A playback device capable of playing back 3D video,
Decoding means for decoding a 3D video stream composed of a left-eye video stream and a right-eye video stream to generate a left-eye image and a right-eye image;
An output means for alternately reading out the left-eye image and the right-eye image decoded by the decoding means and outputting an image;
Instruction means for performing processing corresponding to the user's operation;
A control unit that controls the decoding unit and the output unit according to an instruction from the instruction unit;
When the instruction means gives an instruction to change the playback speed, the control unit controls the decoding means to decode only one of the left-eye video stream and the right-eye video stream, or the output A reproduction apparatus characterized by performing processing for controlling the means to output only one of a left-eye image and a right-eye image. In the playback device according to claim 1,
A recording medium;
A reproduction control unit for transferring data from the recording medium to the decoding means,
The decoding means is capable of decoding a 3D video stream recorded on a recording medium,
The reproduction apparatus according to claim 1, wherein the control unit performs a process of switching the reproduction control unit to intermittently read data from the recording medium in response to an instruction to change the reproduction speed by the instruction unit.   3. The recording / reproducing apparatus according to claim 2, wherein the data output by the output means is left-eye image data. In the reproducing | regenerating apparatus of Claim 1 or 2,
When an instruction to change the playback speed is given by the instruction means and then an instruction to reproduce at a single speed is given, the control unit controls the decoding means to decode the video stream for the left eye and the video stream for the right eye. And a playback apparatus that controls the output means to output a left-eye image and a right-eye image. A playback device capable of playing back 3D video,
Decoding means for decoding a 3D video stream composed of a left-eye video stream and a right-eye video stream to generate a left-eye enlargement and a right-eye image;
Output means for alternately outputting the left-eye image and the right-eye image decoded by the decoding means;
A controller for controlling the decoding means and the output means,
When a part of the video stream is a 3D video stream and has 3D video position information indicating the position of the 3D video stream in the video stream, the control unit performs the decoding processing unit according to the 3D video position information. , Control to switch between the process of decoding one of the left-eye video stream and the right-eye video stream and the process of decoding the left-eye video stream and the right-eye video stream, or the output unit for the left-eye A playback apparatus that performs control to switch between processing for outputting one of an image and a right-eye image and processing for outputting a left-eye image and a right-eye image.

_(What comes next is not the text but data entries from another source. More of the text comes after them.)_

(** X2. Every part of a normalized title is a substring of the title, is not
    empty, holds no space, and has a character that is not white space. *)
Theorem titleParts_parts (normalizedTitle0 part : jsstring) :
  In part (titleParts normalizedTitle0) ->
  part <> []
  /\ ~ In 32%N part
  /\ (exists c, In c part /\ Js.is_space c = false)
  /\ exists before rest, normalizedTitle0 = before ++ part ++ rest.
Proof.
  intros H. pose proof (titleParts_substring _ _ H) as Hsub.
  unfold titleParts in H. apply filter_In in H. destruct H as [Hin Hkeep].
  apply andb_true_iff in Hkeep. destruct Hkeep as [Hne Htrim].
  repeat split.
  - destruct part; [discriminate | discriminate].
  - now apply (split_no_separator 32%N normalizedTitle0).
  - apply trim_keeps_a_character. destruct (Js.trim part); discriminate.
  - exact Hsub.
Qed.

Lemma split_without_separator (sep : char) (s : jsstring) :
  ~ In sep s -> Js.split sep s = [s].
Proof.
  induction s as [|c s IH]; simpl; intros H; [reflexivity|].
  assert (N.eqb c sep = false) as ->.
  { apply N.eqb_neq. intros ->. apply H. now left. }
  rewrite IH; [reflexivity|]. intros Hin. apply H. now right.
Qed.

Lemma split_app_separator (sep : char) (piece rest : jsstring) :
  ~ In sep piece ->
  Js.split sep (piece ++ sep :: rest) = piece :: Js.split sep rest.
Proof.
  induction piece as [|c piece IH]; simpl; intros H.
  - now rewrite N.eqb_refl.
  - assert (N.eqb c sep = false) as ->.
    { apply N.eqb_neq. intros ->. apply H. now left. }
    rewrite IH; [reflexivity|]. intros Hin. apply H. now right.
Qed.

Lemma split_join (sep : char) (pieces : list jsstring) :
  pieces <> [] -> Forall (fun piece => ~ In sep piece) pieces ->
  Js.split sep (Js.join [sep] pieces) = pieces.
Proof.
  intros Hne Hall. induction Hall as [|p ps Hp Hps IH].
  - exfalso. now apply Hne.
  - destruct ps as [|q ps'].
    + simpl. now apply split_without_separator.
    + change (Js.join [sep] (p :: q :: ps'))
        with (p ++ sep :: Js.join [sep] (q :: ps')).
      rewrite split_app_separator by assumption.
      rewrite IH; [reflexivity | discriminate].
Qed.

(** X3. Tokens that hold no space and have a character that is not white
    space, joined with single spaces, are given back by [titleParts]. *)
Theorem titleParts_join (tokens : list jsstring) :
  Forall (fun token => ~ In 32%N token
                       /\ exists c, In c token /\ Js.is_space c = false)
         tokens ->
  titleParts (Js.join [32%N] tokens) = tokens.
Proof.
  intros H. destruct tokens as [|t ts]; [reflexivity|].
  unfold titleParts. rewrite split_join; [|discriminate|].
  - apply forallb_filter_id. apply forallb_forall. intros token Hin.
    rewrite Forall_forall in H. destruct (H token Hin) as [_ Hc].
    pose proof (proj2 (trim_keeps_a_character token) Hc) as Htrim.
    destruct Hc as (c & Hc & _).
    destruct token; [contradiction|]. simpl.
    destruct (Js.trim (c0 :: token)); [congruence | reflexivity].
  - eapply Forall_impl; [|exact H]. intros token [Hs _]. exact Hs.
Qed.

(** ** The episode pattern *)

Lemma In_lang_Lit (s w : jsstring) :
  Regex.In_lang (Regex.Lit s) w -> w = s.
Proof.
  revert w. induction s as [|c s IH]; simpl; intros w H.
  - now inversion H.
  - apply In_lang_Chr_Cat in H. destruct H as (v & -> & Hv).
    f_equal. now apply IH.
Qed.

Lemma In_lang_Lit_Cat (s : jsstring) (r : Regex.t) (w : jsstring) :
  Regex.In_lang (Regex.Cat (Regex.Lit s) r) w ->
  exists v, w = s ++ v /\ Regex.In_lang r v.
Proof.
  intros H. inversion H as [| | |? ? u v Hu Hv| | | |]; subst.
  apply In_lang_Lit in Hu. subst u. now exists v.
Qed.

Lemma In_lang_Plus_Class (p : char -> bool) (w : jsstring) :
  Regex.In_lang (Regex.Plus (Regex.Class p)) w ->
  exists d rest, w = d :: rest /\ p d = true.
Proof.
  unfold Regex.Plus. intros H.
  inversion H as [| | |? ? u v Hu Hv| | | |]; subst.
  inversion Hu; subst. now exists c, v.
Qed.

Lemma episodePattern_language (w : jsstring) :
  Regex.In_lang episodePattern w ->
  (exists rest, w = Js.lit "ep" ++ rest)
  \/ (exists d rest, w = 101%N :: d :: rest /\ Js.is_digit d = true).
Proof.
  unfold episodePattern. intros H.
  inversion H as [| | | |? ? ? H1|? ? ? H1| |]; subst; clear H.
  - apply (In_lang_Lit_Cat (Js.lit "e")) in H1. destruct H1 as (v & -> & Hv).
    apply In_lang_Plus_Class in Hv. destruct Hv as (d & rest & -> & Hd).
    right. now exists d, rest.
  - inversion H1 as [| | | |? ? ? H2|? ? ? H2| |]; subst; clear H1.
    + apply (In_lang_Lit (Js.lit "episode")) in H2. subst.
      left. now exists (Js.lit "isode").
    + inversion H2 as [| | | |? ? ? H3|? ? ? H3| |]; subst; clear H2.
      * apply (In_lang_Lit_Cat (Js.lit "episode")) in H3.
        destruct H3 as (v & -> & _).
        left. now exists (Js.lit "isode" ++ v).
      * inversion H3 as [| | | |? ? ? H4|? ? ? H4| |]; subst; clear H3.
        -- apply (In_lang_Lit (Js.lit "ep")) in H4. subst. left. now exists [].
        -- apply (In_lang_Lit_Cat (Js.lit "ep")) in H4.
           destruct H4 as (v & -> & _).
           left. now exists v.
Qed.

Lemma episodePattern_has_mark (part : jsstring) :
  Regex.matches episodePattern part = true <-> has_episode_mark part.
Proof.
  split.
  - intros H. apply matches_sound in H.
    destruct H as (before & w & rest & -> & Hw).
    apply episodePattern_language in Hw.
    destruct Hw as [(t & ->)|(d & t & -> & Hd)].
    + left. exists before, (t ++ rest). now rewrite <- !app_assoc.
    + right. exists before, d, (t ++ rest). split; [reflexivity | assumption].
  - intros [(before & rest & ->)|(before & d & rest & -> & Hd)].
    + apply matches_skip, matches_of_start. simpl.
      apply matches_at_start_nullable. reflexivity.
    + apply matches_skip, matches_of_start. unfold episodePattern. simpl.
      rewrite Hd. apply matches_at_start_nullable. reflexivity.
Qed.

(** X4. The episode pattern is not anchored and its alternatives overlap: a
    string matches it exactly when it holds [ep] somewhere, or [e] followed
    by a digit. *)
Theorem episodePattern_marks (part : jsstring) :
  Regex.matches episodePattern part = true <-> has_episode_mark part.
Proof. apply episodePattern_has_mark. Qed.

Lemma isEpisode_false (result : Candidate) :
  isEpisode result = false
  <-> Regex.matches episodeRangePattern (normalizedTitle result) = true
      \/ forall part, In part (normalizedTitleParts result) ->
                      ~ has_episode_mark part.
Proof.
  unfold isEpisode.
  destruct (Regex.matches episodeRangePattern (normalizedTitle result)) eqn:Er.
  - split; [now left|]. intros _.
    induction (normalizedTitleParts result) as [|p ps IH]; simpl;
      [reflexivity | now rewrite andb_false_r].
  - split.
    + intros H. right. intros part Hin Hmark.
      apply episodePattern_has_mark in Hmark.
      assert (existsb
                (fun titlePart =>
                   Regex.matches episodePattern titlePart && negb false)
                (normalizedTitleParts result) = true) as E.
      { apply existsb_exists. exists part. split; [assumption|].
        now rewrite Hmark. }
      congruence.
    + intros [H|H]; [discriminate|].
      destruct (existsb _ (normalizedTitleParts result)) eqn:E; [|reflexivity].
      apply existsb_exists in E. destruct E as (part & Hin & Hm).
      apply andb_true_iff in Hm. destruct Hm as [Hm _].
      apply episodePattern_has_mark in Hm. exfalso. now apply (H part).
Qed.
(** Dropping a trailing run of characters that satisfy [p]. *)
Fixpoint rstrip (p : ascii -> bool) (s : str) : str :=
  match s with
  | [] => []
  | c :: r =>
      match rstrip p r with
      | [] => if p c then [] else [c]
      | t => c :: t
      end
  end.

Definition strip_by (p : ascii -> bool) (s : str) : str := rstrip p (lstrip p s).

(** [s.strip()] *)
Definition strip (s : str) : str := strip_by isspace s.

(** [s.strip(chars)] *)
Definition strip_chars (chars : str) (s : str) : str :=
  strip_by (fun c => existsb (Ascii.eqb c) chars) s.

(** [re.sub(r"[^a-z0-9]+", "-", s)]: every maximal run of characters outside
    [[a-z0-9]] is one match of the pattern and is replaced by one hyphen.
    [in_run] tells that the previous character belonged to the current
    match. *)
Fixpoint sub_runs (in_run : bool) (s : str) : str :=
  match s with
  | [] => []
  | c :: r =>
      if alnum c then c :: sub_runs false r
      else if in_run then sub_runs true r
      else hyphen :: sub_runs true r
  end.

Definition re_sub_non_alnum (s : str) : str := sub_runs false s.

(** [s.replace("-", " ")] *)
Definition replace_hyphens (s : str) : str :=
  map (fun c => if is_hyphen c then space else c) s.
Definition addComment (org repo : string) (id : Z) (message : string)
    : M H D Js.value :=
  try_catch
    (let p := {| IssuesCreateComment.owner := org;
                 IssuesCreateComment.repo := repo;
                 IssuesCreateComment.issue_number := id;
                 IssuesCreateComment.body := message |} in
     request (CallIssuesCreateComment p) (issues_createComment p) ;;;
     ret Js.Undefined)
    (fun err => ret err).

(** The first [try] block of [updatePR] either returns from the function
    ([inl]) or falls through with the locals [body] and [assignees]
    ([inr]). *)
Definition updatePR_read (org repo : string) (id : Z) (assignees : list string)
    : M H D (Js.value + string * list string) :=
  try_catch
    (let p := {| PullsGet.owner := org; PullsGet.repo := repo;
                 PullsGet.pull_number := id |} in
     resp <- request (CallPullsGet p) (pulls_get p) ;;
     match PullsGet.body (data resp) with
     | None => ret (inl Js.Undefined)
     | Some body =>
         let assignees :=
           match PullsGet.assignees (data resp) with
           | Some (u :: us) => map PullsGet.login (u :: us)
           | Some [] | None => assignees
           end in
         ret (inr (body, assignees))
     end)
    (fun err => ret (inl err)).

Definition updatePR (org repo : string) (id : Z) (assignees : list string)
    (message : string) : M H D Js.value :=
  r <- updatePR_read org repo id assignees ;;
  match r with
  | inl v => ret v
  | inr (body, assignees) =>
      let body := body +:+ (LF +:+ LF +:+ message) in
      try_catch
        (let p := {| PullsUpdate.owner := org; PullsUpdate.repo := repo;
                     PullsUpdate.pull_number := id; PullsUpdate.body := body;
                     PullsUpdate.assignees := assignees |} in
         request (CallPullsUpdate p) (pulls_update p) ;;;
         ret Js.Undefined)
        (fun err => ret err)
  end.

Definition getRequiredChecks (organization repoName branchName : string)
    : M H D JsSet.t :=
  let p := {| ReposGetBranch.owner := organization;
              ReposGetBranch.repo := repoName;
              ReposGetBranch.branch := branchName |} in
  branch <- request (CallReposGetBranch p) (repos_getBranch p) ;;
  let protection := ReposGetBranch.protection (data branch) in
  match ReposGetBranch.enabled protection,
        ReposGetBranch.required_status_checks protection with
  | Some true, Some checks =>
      ret (JsSet.from_list (ReposGetBranch.contexts checks))
  | _, _ => ret JsSet.empty
  end.

Definition merge_request (r : Db.PendingPR) (head : string) : PullsMerge.params :=
  {| PullsMerge.owner := Db.organization (Db.repo r);
     PullsMerge.repo := Db.name (Db.repo r);
     PullsMerge.pull_number := Db.prID r;
     PullsMerge.merge_method := "rebase";
     PullsMerge.sha := head |}.

Definition merge_failure_reason (r : Db.PendingPR) (err : Js.value) : string :=
  "the pull-request (#" +:+ string_of_optional (Db.prID r)
    +:+ ") couldn't be merged: " +:+ Js.toString err.

Definition mergePR (pendingPR : positive) (head : string) : M H D bool :=
  try_catch
    (r <- deref pendingPR ;;
     let p := merge_request r head in
     request (CallPullsMerge p) (pulls_merge p) ;;;
     ret true)
    (fun err =>
       r <- deref pendingPR ;;
       issueID <- createFailureIssue
                    (Db.organization (Db.repo r))
                    (Db.name (Db.repo r))
                    (Db.organization (Db.upstreamRepo r))
                    (Db.branch r)
                    (Db.upstreamPRIDs r)
                    (merge_failure_reason r err)
                    (Db.prID r)
                    (Some (Db.upstreamAuthors r))
                    None
                    Js.Undefined ;;
       assign pendingPR (Db.set_githubIssue issueID) ;;;
       assign pendingPR (Db.set_action Db.Blocked) ;;;
       r' <- deref pendingPR ;;
       query (CallSetPendingPR r') (Db.setPendingPR r') ;;;
       ret false).

Definition in_TypeError : Js.value :=
  Js.TypeError "Cannot use 'in' operator to search for a key in a primitive".

(** What [getOwners] does with the awaited response object inside its
    [try] block: [Some l] is [return l], [None] is falling out of the
    block. *)
Definition readOwners (ownersFileObject : Js.value)
    : M H D (option (list Js.value)) :=
  if Js.isArray ownersFileObject then ret None
  else
    match Js.has "content" ownersFileObject with
    | None => throw in_TypeError
    | Some false => ret None
    | Some true =>
        match Js.get "content" ownersFileObject with
        | Js.Str content =>
            let rawYaml := base64_utf8 content in
            match yaml_load rawYaml with
            | Throw e => throw e
            | Ok ownersObj =>
                if (String.eqb (Js.typeof ownersObj) "object"
                    && Js.truthy ownersObj)%bool
                then
                  match Js.has "approvers" ownersObj with
                  | None => throw in_TypeError
                  | Some false => ret None
                  | Some true =>
                      match Js.get "approvers" ownersObj with
                      | Js.Arr approvers => ret (Some approvers)
                      | _ => ret None
                      end
                  end
                else ret None
            end
        | _ => ret None
        end
    end.

Definition owners_request (organization repoName branchName : string)
    : ReposGetContent.params :=
  {| ReposGetContent.owner := organization;
     ReposGetContent.repo := repoName;
     ReposGetContent.path := "OWNERS";
     ReposGetContent.ref := branchName;
     ReposGetContent.mediaType_format := "application/vnd.github+json" |}.

Definition owners_error (err : Js.value) : Js.value :=
  Js.Err "Error" ("failed to retrieve OWNERS file: " +:+ Js.toString err).

Definition getOwners (organization repoName branchName : string)
    : M H D (list Js.value) :=
  r <- try_catch
         (let p := owners_request organization repoName branchName in
          ownersFileObject <- request (CallReposGetContent p) (repos_getContent p) ;;
          readOwners (to_js ownersFileObject))
         (fun err => throw (owners_error err)) ;;
  match r with
  | Some approvers => ret approvers
  | None => ret []
  end.

(** *** The operations as one type *)

Inductive Op : Type :=
| OpCreateFailureIssue (org repo upstreamOrg branch : string)
    (upstreamPRIDs : list Z) (reason : string) (prID : option Z)
    (assignees patchCmd : option (list string)) (err : Js.value)
| OpAddComment (org repo : string) (id : Z) (message : string)
| OpUpdatePR (org repo : string) (id : Z) (assignees : list string)
    (message : string)
| OpGetRequiredChecks (organization repoName branchName : string)
| OpMergePR (pendingPR : positive) (head : string)
| OpGetOwners (organization repoName branchName : string).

The playback apparatus according to claim 5, wherein
When playback is performed at a speed higher than 1 × speed, the control unit controls the decoding unit to decode a 3D video stream of the video stream, or the output unit controls a 3D video stream of the video stream. Is controlled to output a decoded image. A playback device for playing back video data recorded on a recording medium,
A playback unit for playing back video data from a recording medium;
An output unit for outputting video data reproduced by the reproduction unit;
An interface for receiving instructions from the user,
The playback unit can play back video data as 3D video,
When the playback unit receives the instruction to change the playback speed through the interface while the video data recorded on the recording medium is being played back as 3D video, the video data recorded on the recording medium is played back as 2D video. A playback apparatus characterized in that the playback is switched to playback. A playback method for playing back video data recorded on a recording medium,
Reproducing video data from a recording medium;
Outputting the reproduced video data; and
Receiving instructions from the user,
A playback method characterized by switching playback of video data to playback as 2D video when receiving an instruction to change the playback speed while playing back video data recorded on a recording medium as 3D video.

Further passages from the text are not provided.